ここに居たままで警官隊が制圧しに入ってきたらそれだけでもとんでもないことになるだろうし、第一バスタオルを巻いただけの裸の女は社会的に死ぬし、あたしは社会的に死にたくないので、一旦家に戻ってからじっくり話を聞く事にしようと話を振った。



「とりあえず、ここに居ても警官隊がいつ入ってくるかわからないし一旦あたしの家へ戻りましょう」



「たしかにそれが正解じゃな」



『確かに貴様の言う通りだな。ついていくから誘導してくれ』



「じゃあリシュナちゃん、魔王さんにも服を脱いでもらう?」



『服を脱ぐのは構わんが、何故脱ぐ必要があるのだ?』



「透明にならないと見つかっちゃうじゃない。

 あたし達は透明になるために全裸になったのよ?」



『なるほど、そういうことか。動転していたから今まで気付かなかったが、外に居る者たちに気付かれず出ていくだけなら認識阻害で十分ではないか?』



「あ・・・そ、そうじゃな」



「はひ?


 ・・・リシュナちゃん、もしかしないでも裸になる必要がなかったんじゃない?」



「こ、怖いぞ・・・かなで・・・妾も動転しておったのじゃ、しょうがなかったの・・・じゃ?」



あたしは極めて冷静に話をしているのだけど、リシュナちゃんは何かに対して怯えているので、そっと後ろを振り返ったけど何もなかった。
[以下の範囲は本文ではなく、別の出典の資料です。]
(** [with tempfile.TemporaryDirectory() as temp_dir: body] *)
Definition with_temporary_directory {A} (body : string -> M W A) : M W A :=
  fun w =>
    match tempfile_create w with
    | inl e => Outcome (inl e) w [Did CMkdtemp (RRaise e)]
    | inr (temp_dir, w') =>
        match finally (body temp_dir)
                      (perform (CCleanup temp_dir) (tempfile_cleanup temp_dir)) w' with
        | Outcome r w2 l => Outcome r w2 (Did CMkdtemp RYes :: l)
        end
    end.

(** [if args.push: args.commit = True] (lines 184-185) *)
Definition effective (parsed : args) : args :=
  if push parsed
  then Args (repo_list parsed) true (push parsed) (dry_run parsed)
  else parsed.

(** [main()], after [parse_args]; [prompt_source] is the path computed
    from the location of the script (lines 188-189). *)
Definition main (parsed : args) (prompt_source : string) : M W unit :=
  let a := effective parsed in
  l <- isfile (repo_list a) ;;
  if negb l then
    print_colored ("Error: Repository list file not found: " ++ repo_list a) Colors.RED ;;
    sys_exit 1
  else
  p <- isfile prompt_source ;;
  if negb p then
    print_colored ("Error: Source prompt file not found: " ++ prompt_source) Colors.RED ;;
    sys_exit 1
  else
  print_colored (PyStr.times "=" 50) Colors.BLUE ;;
  print_colored "Ballerina API Docs Review Command Deployment" Colors.BLUE ;;
  print_colored (PyStr.times "=" 50) Colors.BLUE ;;
  print "" ;;
  print_colored "Configuration:" Colors.YELLOW ;;
  print ("  Repository list: " ++ repo_list a) ;;
  print ("  Source prompt: " ++ prompt_source) ;;
  print ("  Commit changes: " ++ PyStr.of_bool (commit a)) ;;
  print ("  Push changes: " ++ PyStr.of_bool (push a)) ;;
  print ("  Dry run: " ++ PyStr.of_bool (dry_run a)) ;;
  print "" ;;
  repos <- read_repo_list (repo_list a) ;;
  match repos with
  | [] =>
      print_colored "Error: No repositories found in list file" Colors.RED ;;
      sys_exit 1
  | _ :: _ =>
      let total_repos := length repos in
      counts <- with_temporary_directory (fun temp_dir =>
                  process_all repos 1 total_repos prompt_source temp_dir a 0 0) ;;
      let (successful_repos, failed_repos) := counts in
      print "" ;;
      print_colored (PyStr.times "=" 50) Colors.BLUE ;;
      print_colored "Deployment Summary" Colors.BLUE ;;
      print_colored (PyStr.times "=" 50) Colors.BLUE ;;
      print ("  Total repositories: " ++ PyStr.of_nat total_repos) ;;
      print_colored ("  Successful: " ++ PyStr.of_nat successful_repos) Colors.GREEN ;;
      (if Nat.ltb 0 failed_repos
       then print_colored ("  Failed: " ++ PyStr.of_nat failed_repos) Colors.RED
       else ret tt) ;;
      print "" ;;
      (if dry_run a then
         print_colored "This was a dry run. No changes were made." Colors.YELLOW ;;
         print "Run without --dry-run to apply changes." ;;
         print ""
       else ret tt) ;;
      if Nat.ltb 0 failed_repos then sys_exit 1
      else
        print_colored "Deployment completed successfully!" Colors.GREEN ;;
        print "" ;;
        print "Next steps:" ;;
        print "  1. Test the command in one repository: /review-docs" ;;
        print "  2. If issues found, update the prompt and re-run this script" ;;
        print "  3. Create PRs for the changes if needed"
  end.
『ははは、これは愉快だな。世界最強の金色の魔女が怯えているところを拝めるとは』



内心怒っているのは自覚があるけど、こんなふてぶてしいリシュナちゃんを怯えさせるほどの雰囲気になっていた?


ははは、まさかそんなご冗談を・・・と思ってリシュナちゃんの方を向いたら、リシュナちゃんの国でもそんな文化があるのか日本の伝統的謝罪スタイル土下座DO☆GE☆ZAの姿勢で額を床に付けている状態でいた。



「本当にすまぬ!

 すまなかったのじゃ!

 何でもするから許して欲しいのじゃ!」



「さすがにものすごく恥ずかしかったけど、リシュナちゃんがいなかったら解決しなかったんだし許すもなにもないわよ。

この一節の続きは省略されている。